C’est au pluriel que je devrais intituler cette chronique,
car nous avons, en France, et de plus en plus, des dates échelonnées pour la
fermeture des diverses espèces de gibier et des divers modes de chasse.
Sous ce dernier rapport, rien à reprendre aux anciens
règlements, qui ont toujours, et à juste titre, prévu pour la chasse à courre
des dates de fermeture bien plus tardives — d’un trimestre au moins
— que pour la chasse à tir : c’est ainsi que la chasse à courre du
chevreuil et du lièvre est fermée le 31 mars au soir ; celle des
autres espèces de gibier, notamment du cerf, au 30 avril. À cette date, il
n’y a plus guère de cerfs à bois, et l’on attaque surtout des daguets. Le
daguet donne souvent du fil à retordre aux maîtres d’équipage :
C’est une petite bête
Qui se fait chasser prestement
si l’on en croit la fanfare de vénerie.
Rien à redire au sujet de ces dernières dates. Je note
simplement que le courre du lièvre, jadis discuté, à tort selon moi, conquiert
le droit de cité.
Il avait été question, et ce serait un bien, de définir ce
que doit être un équipage de lièvre pour bénéficier du droit de chasse à courre
après la fermeture générale ; la question mériterait d’être reprise pour
éviter des abus. Rien n’est passionnant, au surplus, comme la menée d’un lièvre
par une demi-douzaine de beagles-harriers, pour ne citer que cette race, sous
la conduite, à pied ou à cheval, d’un veneur rompu aux ruses du
« capucin » et connaissant à fond chaque sujet de sa meute. J’ai
souvenir de bien jolies chasses ainsi suivies en Bresse, en Franche-Comté, en
Deux-Sèvres.

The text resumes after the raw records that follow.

(** * hkd-form-app: the client-side PDF form filler ([src/lib/pdf-utils.ts])

    A shallow embedding of [pdf-utils.ts] and proofs about it.

    - JavaScript strings are [string]s.  Data URLs and base64 text are
      ASCII; the binary string returned by [atob] has one character per
      byte, which is exactly a Rocq [string].  Field texts are only tested
      for emptiness and passed on, so any encoding of them will do.
    - A [Uint8Array] is a [list byte].
    - A JavaScript [number] is an IEEE 754 binary64 [float]; pixel sizes and
      byte counts, which are integers, are [Z].
    - [Record<string,string>] objects that are only read are [gmap]s; the one
      that is built and then enumerated ([pdfFieldData]) is an association
      list in insertion order.
    - The browser and pdf-lib are a record of oracles ([Platform]), each
      answering by the arguments of the call; code that can throw runs in a
      state-and-exception monad with [try_catch].  [await] is sequencing:
      one call runs from start to end.
    - The tables of [./form-fields] ([FORM_FIELDS], [FIELD_COORDS],
      [PHOTO_BOX], [SIGNATURE_POSITIONS]) are parameters ([FormTables]). *)

From Stdlib Require Import ZArith NArith List String Ascii Floats Uint63 Lia ZifyNat.
From Stdlib.Strings Require Import Byte.
From stdpp Require Import base option list gmap strings.

Local Open Scope string_scope.
Local Open Scope list_scope.

(** Linear arithmetic over [N] with division and remainder by constants. *)
Ltac nlia := zify; Z.to_euclidean_division_equations; lia.

(** ** JavaScript values and completions *)

Module JS.

(** A thrown value; only its name is kept. *)
Record Exn := mkExn { exn_name : string }.

(** How an evaluation ends: normally with a value, or by throwing. *)
Inductive Completion (A : Type) :=
| Normal (a : A)
| Throw (e : Exn).
Arguments Normal {A} a.
Arguments Throw {A} e.

#[export] Instance completion_ret : MRet Completion := @Normal.
#[export] Instance completion_bind : MBind Completion := λ A B f m,
  match m with
  | Normal a => f a
  | Throw e => Throw e
  end.

(** [s.split(sep)] for a one-character separator: never empty. *)
Fixpoint split (sep : ascii) (s : string) : list string :=
  match s with
  | EmptyString => [EmptyString]
  | String c s' =>
      if Ascii.eqb c sep then EmptyString :: split sep s'
      else match split sep s' with
           | piece :: pieces => String c piece :: pieces
           | [] => [String c EmptyString]
           end
  end.

(** [s.includes(needle)]. *)
Fixpoint includes (needle s : string) : bool :=
  String.prefix needle s ||
  match s with
  | EmptyString => false
  | String _ s' => includes needle s'
  end.

(** [ToString] of a possibly [undefined] string argument. *)
Definition to_string (v : option string) : string :=
  match v with
  | Some s => s
  | None => "undefined"
  end.

(** Truthiness of a possibly [undefined] string: defined and non-empty. *)
Definition truthy (v : option string) : bool :=
  match v with
  | Some (String _ _) => true
  | _ => false
  end.

(** [s.charCodeAt(i)]; out of range is [NaN], which an integer typed
    array stores as 0. *)
Definition charCodeAt (s : string) (i : nat) : N :=
  match String.get i s with
  | Some c => N_of_ascii c
  | None => 0%N
  end.

(** Storing a number into a [Uint8Array] keeps it modulo 256. *)
Definition to_uint8 (n : N) : byte :=
  match Byte.of_N (n mod 256) with
  | Some b => b
  | None => x00
  end.

Definition contains_char (c : ascii) (s : string) : bool :=
  existsb (Ascii.eqb c) (list_ascii_of_string s).

End JS.
Import JS.

(** ** Base64 as the platform implements it

    [btoa] is RFC 4648 base64 with padding (what [FileReader.readAsDataURL]
    and [canvas.toDataURL] put after the comma); [atob] is the WHATWG
    forgiving-base64 decoder. *)

Module Base64.

Local Open Scope N_scope.

Definition alphabet : string :=
  "ABCDEFGHIJKLMNOPQRSTUVWXYZabcdefghijklmnopqrstuvwxyz0123456789+/".

Definition sextet_char (n : N) : ascii :=
  match String.get (N.to_nat n) alphabet with
  | Some c => c
  | None => "="%char
  end.

Definition char_sextet (c : ascii) : option N :=
  let k := N_of_ascii c in
  if (65 <=? k) && (k <=? 90) then Some (k - 65)
  else if (97 <=? k) && (k <=? 122) then Some (k - 71)
  else if (48 <=? k) && (k <=? 57) then Some (k + 4)
  else if k =? 43 then Some 62
  else if k =? 47 then Some 63
  else None.
Lemma step_Ordered (arr : list Payload) (l : Label) (s s' : State) :
  SlotsInv s -> workerCount (h s) = 1%nat -> Ordered arr s ->
  step l s = Some s' -> Ordered (arr ++ arrivals [l]) s'.
Proof.
  intros [Sc So Sh Sb] Hn O E. unfold Ordered in *.
  destruct (metricsStep l) eqn:Ml.
  2: { destruct (step_metrics_frame l s s' Ml E) as (Eg & _ & Ea & _).
       rewrite Eg, Ea. destruct l; try discriminate; simpl;
         rewrite app_nil_r; exact O. }
  destruct l; try discriminate; clear Ml; unfold step in E;
    destruct (panicked s); try discriminate.
  - (* ReadPacket *)
    destruct (dispatcher s); try discriminate. some_inv.
    unfold readPacket, dispatch; simpl.
    destruct (send (workers s) tt) as [c| |] eqn:Es; simpl.
    + unfold offered. rewrite flat_map_app. simpl. rewrite app_assoc.
      apply Subseq_app; [exact O | apply Subseq_refl].
    + destruct (metricsEnabled (h s)); simpl;
        rewrite <- (app_nil_r (accepted s ++ offered (goroutines s)));
        (apply Subseq_app; [exact O | apply Subseq_nil_l]).
    + rewrite <- (app_nil_r (accepted s ++ offered (goroutines s))).
      apply Subseq_app; [exact O | apply Subseq_nil_l].
  - (* Worker *)
    simpl. rewrite app_nil_r.
    destruct (nth_error (goroutines s) i) as [pc|] eqn:En; [|discriminate].
    assert (Eg : goroutines s = [pc] /\ i = 0%nat).
    { destruct (goroutines s) as [|x [|y rest]]; simpl in *.
      - destruct i; discriminate.
      - destruct i as [|[|i]]; simpl in En; try discriminate.
        inversion En; auto.
      - lia. }
    destruct Eg as (Eg & Ei). subst i. clear En. rewrite Eg in O.
    assert (Rl : forall s1, release 0 s = Some s1 ->
                 goroutines s1 = [] /\ accepted s1 = accepted s).
    { intros s1 Er. unfold release in Er.
      destruct (recv (workers s)) as [t c| |]; try discriminate.
      inversion Er; subst s1. simpl. rewrite Eg. simpl. auto. }
    assert (Quiet : forall pc' (s1 : State),
              goroutines s1 = goroutines s -> accepted s1 = accepted s ->
              offered [pc'] = [] ->
              Subseq (accepted (goto 0 pc' s1) ++
                      offered (goroutines (goto 0 pc' s1))) arr).
    { intros pc' s1 E1 E2 E3. unfold goto.
      change (accepted (set_goroutines (replace 0 pc' (goroutines s1)) s1))
        with (accepted s1).
      change (goroutines (set_goroutines (replace 0 pc' (goroutines s1)) s1))
        with (replace 0 pc' (goroutines s1)).
      rewrite E1, E2, Eg.
      change (replace 0 pc' [pc]) with [pc'].
      rewrite E3, app_nil_r. eapply Subseq_app_l. exact O. }
    destruct pc; simpl in E;
      try (some_inv; apply Quiet; auto;
           try (destruct (_ <=? _)); reflexivity).
    + destruct (send (processedChan (h s)) payload) eqn:Es.
      * some_inv. unfold goto; simpl. rewrite Eg. simpl.
        simpl in O. destruct (metricsEnabled _); simpl; rewrite app_nil_r;
          exact O.
      * some_inv. apply Quiet; auto; destruct (metricsEnabled (h s));
          reflexivity.
      * destruct (release 0 s) as [s1|] eqn:Er; some_inv; simpl.
        -- destruct (Rl s1 eq_refl) as (E1 & E2). rewrite E1, E2. simpl.
           rewrite app_nil_r. eapply Subseq_app_l. exact O.
        -- rewrite Eg. exact O.
    + destruct (Rl s' E) as (E1 & E2). rewrite E1, E2. simpl.
      rewrite app_nil_r. eapply Subseq_app_l. exact O.
Qed.

Lemma exec_Ordered (tr : list Label) :
  forall (arr : list Payload) (s s' : State),
  Inv 1 s -> Ordered arr s -> exec tr s = Some s' ->
  Ordered (arr ++ arrivals tr) s'.
Proof.
  induction tr as [|l tr IH]; intros arr s s' I O E; simpl in E.
  - some_inv. unfold arrivals; simpl. rewrite app_nil_r. exact O.
  - destruct (step l s) as [s1|] eqn:Es; [|discriminate].
    assert (Ea : arrivals (l :: tr) = arrivals [l] ++ arrivals tr).
    { unfold arrivals; simpl. rewrite app_nil_r. reflexivity. }
    rewrite Ea, app_assoc.
    apply (IH _ s1); [eapply step_Inv; eassumption | | exact E].
    destruct I as [[Hn _ _] S _ _ _ _].
    eapply step_Ordered; eassumption.
Qed.

(** X8: with a pool of one worker nothing is reordered.  The payloads the
    queue accepted are, in order, a subsequence of the payloads read from
    the track (drops leave gaps, nothing is swapped or repeated), and while
    no write has failed so are the payloads the sink has received. *)
Theorem X8_single_worker_keeps_arrival_order
  (stdin : W) (t0 : Time) (schedule : list Label) (s : State) :
  exec schedule (start 1 stdin t0) = Some s ->
  Subseq (accepted s) (arrivals schedule) /\
  (allOk (sinkLog s) = true ->
   Subseq (delivered (sinkLog s)) (arrivals schedule)).
Proof.
  intros E.
  pose proof (reachable_Inv _ _ _ _ _ E) as I.
  assert (O : Ordered ([] ++ arrivals schedule) s).
  { apply (exec_Ordered schedule [] (start 1 stdin t0));
      [apply Inv_start | constructor | exact E]. }
  simpl in O. unfold Ordered in O. apply Subseq_app_l in O.
  split; [exact O|].
  intros Hk. destruct I as [_ _ [_ Qf _ _] _ Wr _].
  destruct (Wr Hk) as [Wf _ _].
  rewrite Qf, <- Wf, <- app_assoc in O. apply Subseq_app_l in O. exact O.
Qed.

(** ** While nothing fails *)

(** X16: while no write has failed, under every schedule the sink has
    received exactly a prefix of the sequence the writer drained from the
    queue, in drain order, and the rest is the batch, in order; the drained
    sequence itself is a prefix of what the queue accepted; once the writer
    has returned the sink has received the whole drained sequence.  Each
    flush whose writes succeed adds the batch to the sink in batch order. *)
Theorem X16_drain_order_while_writes_succeed
  (n : nat) (stdin : W) (t0 : Time) (schedule : list Label) (s : State) :
  exec schedule (start n stdin t0) = Some s ->
  allOk (sinkLog s) = true ->
  delivered (sinkLog s) ++ batch s = drained s /\
  drained s ++ buf (processedChan (h s)) = accepted s /\
  (writer s = WriterReturned -> delivered (sinkLog s) = drained s) /\
  (forall s0 : State,
     writesSucceed (ffmpegStdin (h s0)) (batch s0) = true ->
     delivered (sinkLog (flushBatch s0)) = delivered (sinkLog s0) ++ batch s0).
Proof.
  intros E Hk. pose proof (reachable_Inv _ _ _ _ _ E) as I.
  destruct I as [_ _ [_ Qf _ _] _ Wr _].
  destruct (Wr Hk) as [Wf _ Wd].
  split; [exact Wf|]. split; [symmetry; exact Qf|]. split.
  - intros Hr. rewrite <- Wf, (Wd Hr), app_nil_r. reflexivity.
  - intros s0 Hs. destruct (flushBatch_success s0 Hs) as (L & _ & _).
    rewrite L, delivered_app, delivered_ok. reflexivity.
Qed.

(** X17: when the payload taken from the queue brings the batch to
    [batchSize], the same step of the writer flushes: if the writes succeed
    the whole batch, the new payload last, is appended to the sink's log in
    batch order and the batch is empty afterwards, and no tick is consumed.
    So while no write has failed the batch is below [batchSize] whenever
    the writer is at its [select]. *)
Theorem X17_size_flush_while_writes_succeed
  (n : nat) (stdin : W) (t0 : Time) (schedule : list Label) (s : State) :
  exec schedule (start n stdin t0) = Some s ->
  (forall payload rest,
     panicked s = false -> writer s = InLoop ->
     buf (processedChan (h s)) = payload :: rest ->
     (batchSize <= length (batch s ++ [payload]))%nat ->
     writesSucceed (ffmpegStdin (h s)) (batch s ++ [payload]) = true ->
     exists s', step WriterChan s = Some s' /\
       sinkLog s' = sinkLog s ++ map ok (batch s ++ [payload]) /\
       batch s' = [] /\
       drained s' = drained s ++ [payload] /\
       tickerC s' = tickerC s) /\
  (allOk (sinkLog s) = true -> (length (batch s) < batchSize)%nat).
Proof.
  intros E. pose proof (reachable_Inv _ _ _ _ _ E) as I.
  destruct I as [_ _ _ _ Wr _].
  split.
  - intros payload rest Hp Hw Hb Hge Hs.
    unfold step. rewrite Hp, Hw. unfold writerChan, recv. rewrite Hb.
    eexists; split; [reflexivity|].
    unfold onPayload.
    set (s1 := set_batch _ _).
    assert (B1 : batch s1 = batch s ++ [payload]) by reflexivity.
    rewrite B1. destruct (Nat.leb_spec batchSize (length (batch s ++ [payload])));
      [|lia].
    assert (Hs1 : writesSucceed (ffmpegStdin (h s1)) (batch s1) = true)
      by exact Hs.
    destruct (flushBatch_success s1 Hs1) as (L & B & _).
    pose proof (flushBatch_frame s1) as F; simpl in F.
    destruct F as (_&_&_&_&_&_&_&_&_&Fc&_&_&_&_&_&_&_&Fd).
    rewrite L, B, Fc, Fd. auto.
  - intros Hk. destruct (Wr Hk) as [_ Wb _]. exact Wb.
Qed.

(** The writer alone drains a closed queue: one step per buffered payload
    and one more to see the queue closed and empty. *)
Lemma writer_drains (k : nat) :
  forall s : State,
  length (buf (processedChan (h s))) = k ->
  closed (processedChan (h s)) = true ->
  panicked s = false -> writer s = InLoop ->
  exists s', exec (repeat WriterChan (S k)) s = Some s' /\
             writer s' = WriterReturned /\ accepted s' = accepted s.
Proof.
  induction k as [|k IH]; intros s Hl Hc Hp Hw.
  - destruct (buf (processedChan (h s))) eqn:Eb; [|discriminate].
    simpl. unfold step. rewrite Hp, Hw. unfold writerChan, recv.
    rewrite Eb, Hc. eexists; split; [reflexivity|].
    unfold onClosed; simpl.
    pose proof (flushBatch_frame s) as F; simpl in F.
    destruct F as (_&_&_&_&_&_&_&_&_&_&_&_&_&_&_&_&Fa&_). auto.
  - destruct (buf (processedChan (h s))) as [|p rest] eqn:Eb;
      [discriminate|].
    change (repeat WriterChan (S (S k)))
      with (WriterChan :: repeat WriterChan (S k)).
    cbn [exec]. unfold step at 1. rewrite Hp, Hw. unfold writerChan, recv.
    rewrite Eb.
    set (s2 := onPayload p _).
    assert (F : processedChan (h s2) =
                mkChan rest (cap (processedChan (h s))) (closed (processedChan (h s)))
                /\ panicked s2 = false /\ writer s2 = InLoop /\
                accepted s2 = accepted s).
    { subst s2. unfold onPayload. set (s1 := set_batch _ _).
      pose proof (flushBatch_frame s1) as F; simpl in F.
      destruct F as (Fq&_&_&_&_&_&_&_&_&_&_&Fw&_&_&Fp&_&Fa&_).
      destruct (batchSize <=? length (batch s1))%nat;
        [rewrite Fq, Fp, Fw, Fa|]; subst s1; simpl; auto. }
    destruct F as (Fq & Fp & Fw & Fa).
    destruct (IH s2) as (s' & Ex & Hr & Ha); auto.
    + rewrite Fq. simpl. simpl in Hl. lia.
    + rewrite Fq. simpl. exact Hc.
    + exists s'. rewrite Ha, Fa. auto.
Qed.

Acceptons de bon cœur le plaisir que nous valent ces fermetures
retardées.
De même, j’applaudis à la fermeture de la chasse au gibier
d’eau le 31 mars : ainsi pouvons-nous profiter du passage printanier
des bécassines, des sarcelles, des vanneaux, pour ne mentionner que les espèces
les plus répandues au printemps sur nos étangs et nos marais.
Si je ne dis mot du canard sauvage, c’est qu’aux termes
mêmes de l’arrêté ministériel le canard colvert ne peut plus être chassé après
le 15 février. Les mâles, à cette date, sont cependant en pleines
couleurs ; le moins clairvoyant des chasseurs ne peut s’y tromper, et
sachons bien que toute cane, respectée comme il se doit, mais rendue veuve,
convole aussitôt avec un nouveau maître. J’ai vérifié le fait trois fois de
suite en Saintonge, dans le même coin de marais où, devant moi, se levait
indiscutablement la même cane, dont les deux premiers prétendants avaient
culbuté sous mon plomb quelques jours plus tôt.
Il était admis, dans certains pays d’Europe orientale,
notamment en Pologne, que le tir des canards mâles pouvait se pratiquer bien
après celui des canes, celles-ci étant toujours en nombre inférieur par rapport
au contingent des mâles. La protection des espèces se trouvait renforcée grâce
à cet écoquetage. Tous ceux qui ont pratiqué, jadis, la passée du soir aux
canards au début de mars conviendront que la plupart de leurs victimes étaient
des mâles : j’ai, à l’appui de cette assertion, des tableaux probants.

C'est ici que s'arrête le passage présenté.